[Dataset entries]
....................

Lemma enqueue_all_run env actor l : forall ws,
  exists script, ws_db (run_workers script ws) = (enqueue_all env actor l (ws_db ws)).1.
Proof.
  induction l as [|e l IH]; intros ws; [by exists []|]. cbn [enqueue_all].
  apply (reaches_step env (WEnqueue e actor)).
  assert (ws_db (worker_apply env (WEnqueue e actor) ws)
          = (write_alert_delivery_queue_enqueue env (ws_db ws) e actor).1) as Hd by done.
  destruct (write_alert_delivery_queue_enqueue env (ws_db ws) e actor) as [d' [u|error]];
    cbn [fst] in Hd; rewrite <- Hd; [apply IH|apply reaches_here].
Qed.

(** Reading the hook and delivering are two steps. *)
Lemma deliver_claim_run outside turn actor owner claim ws :
  ws_holding ws !! owner = Some (claim, None) ->
  exists script, ws_db (run_workers script ws) = (deliver_claim outside turn actor claim (ws_db ws)).1.
Proof.
  intros Hh. unfold deliver_claim. destruct (worker_store _) as [alerts|e]; [|apply reaches_here].
  destruct (List.find _ _) as [alert|]; [|apply reaches_here].
  destruct (get_alert_webhook_hook _ _) as [[hook|]|e] eqn:Hg; cbn [worker_store map_err];
    [|apply reaches_here..].
  apply (reaches_step (wt_env turn) (WLoad owner)),
    (reaches_step (wt_env turn) (WDeliver owner outside (wt_clock turn) alert actor)).
  cbn [worker_apply]. rewrite Hh, Hg. cbn [with_holding ws_holding ws_db]. rewrite lookup_insert_eq.
  destruct (deliver_alert_queue_attempt _ _ _ _ _ _ _ _) as [d' [label|e]]; by exists [].
Qed.

Lemma rounds_run outside owner actor max turns : forall groups s ws,
  exists script, ws_db (run_workers script ws)
    = (worker_rounds outside owner actor max turns groups s (ws_db ws)).1.
Proof.
  induction turns as [|turn turns IH]; intros groups s ws; cbn [worker_rounds]; [apply reaches_here|].
  destruct (max <=? sm_attempted s); [apply reaches_here|].
  set (now := rfc3339_format (wt_claim_now turn)).
  apply (reaches_step (wt_env turn) (WClaim owner now ALERT_WORKER_LEASE_SECONDS actor)).
  cbn [worker_apply].
  destruct (write_alert_delivery_queue_claim_next _ _ _ _ _ _) as [d [[claim|]|e]];
    [|by exists []..].
  set (ws1 := with_holding owner (claim, None) (with_db d ws)).
  assert (Hheld : ws_holding ws1 !! owner = Some (claim, None)) by apply lookup_insert_eq.
  change d with (ws_db ws1). clearbody ws1. cbv zeta. destruct (_ <=? default 0 _).
  - match goal with |- context [write_alert_delivery_queue_defer _ _ _ ?t ?n _] =>
      apply (reaches_step (wt_env turn) (WDefer owner t n actor)) end.
    cbn [worker_apply]. rewrite Hheld.
    destruct (write_alert_delivery_queue_defer _ _ _ _ _ _) as [d1 [u|e]].
    + match goal with |- reaches ?w _ => exact (IH _ _ w) end.
    + by exists [].
  - destruct (deliver_claim_run outside turn actor owner claim ws1 Hheld) as [script Hs].
    destruct (deliver_claim outside turn actor claim (ws_db ws1)) as [d1 [label|e]]; cbn [fst] in Hs.
    + rewrite <- Hs. destruct (IH (<[qc_group_key claim := default 0 (groups !! qc_group_key claim) + 1]>
        groups) (count_result label s) (run_workers script ws1)) as [script' Hs'].
      exists (script ++ script'). by rewrite run_app.
    + by exists script.
Qed.

Lemma evaluate_run env found actor ws :
  reaches ws (evaluate_alert_records env (ws_db ws) found actor).1.
Proof.
  unfold evaluate_alert_records. destruct (worker_store _) as [existing|e]; [|apply reaches_here].
  destruct (fo_candidates found) as [candidates|e]; [|apply reaches_here]. cbv zeta.
  destruct (map _ candidates) as [|x entries]; [apply reaches_here|].
  match goal with |- context [write_alert_evaluation _ _ ?w _] =>
    apply (reaches_step env (WEvaluate w actor)) end. cbn [worker_apply].
  destruct (write_alert_evaluation _ _ _ _) as [d' written]. by exists [].
Qed.

(** The store after a pass is the store after a history. *)
Lemma pass_run env outside directory found owner actor max now turn ws :
  reaches ws (worker_pass env outside directory found owner actor max now turn (ws_db ws)).1.
Proof.
  unfold worker_pass. destruct (negb (in_range _ _ _)); [apply reaches_here|].
  destruct (negb directory); [apply reaches_here|].
  destruct (evaluate_run env found actor ws) as [script0 Hs0].
  destruct (evaluate_alert_records env (ws_db ws) found actor) as [d0 [u0|e]]; cbn [fst] in Hs0;
    [|by exists script0].
  rewrite <- Hs0. destruct (pass_items _ _) as [items|e]; [|by exists script0].
  destruct (enqueue_all_run env actor items (run_workers script0 ws)) as [script Hs].
  destruct (enqueue_all _ _ _ _) as [d [u|e]]; cbn [fst] in Hs;
    [|exists (script0 ++ script); by rewrite run_app].
  rewrite <- Hs. match goal with |- reaches _ (worker_rounds _ _ _ _ ?ts ?g ?s _).1 =>
    destruct (rounds_run outside owner actor max ts g s
                (run_workers script (run_workers script0 ws))) as [script' Hs'] end.
  exists (script0 ++ script ++ script'). by rewrite !run_app.
Qed.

....................

## Work to complete
Return exactly what appears in the records from the line with "rewrite <- Hs0." through the final line, and nothing else.

## Reply
  rewrite <- Hs0. destruct (pass_items _ _) as [items|e]; [|by exists script0].
  destruct (enqueue_all_run env actor items (run_workers script0 ws)) as [script Hs].
  destruct (enqueue_all _ _ _ _) as [d [u|e]]; cbn [fst] in Hs;
    [|exists (script0 ++ script); by rewrite run_app].
  rewrite <- Hs. match goal with |- reaches _ (worker_rounds _ _ _ _ ?ts ?g ?s _).1 =>
    destruct (rounds_run outside owner actor max ts g s
                (run_workers script (run_workers script0 ws))) as [script' Hs'] end.
  exists (script0 ++ script ++ script'). by rewrite !run_app.
Qed.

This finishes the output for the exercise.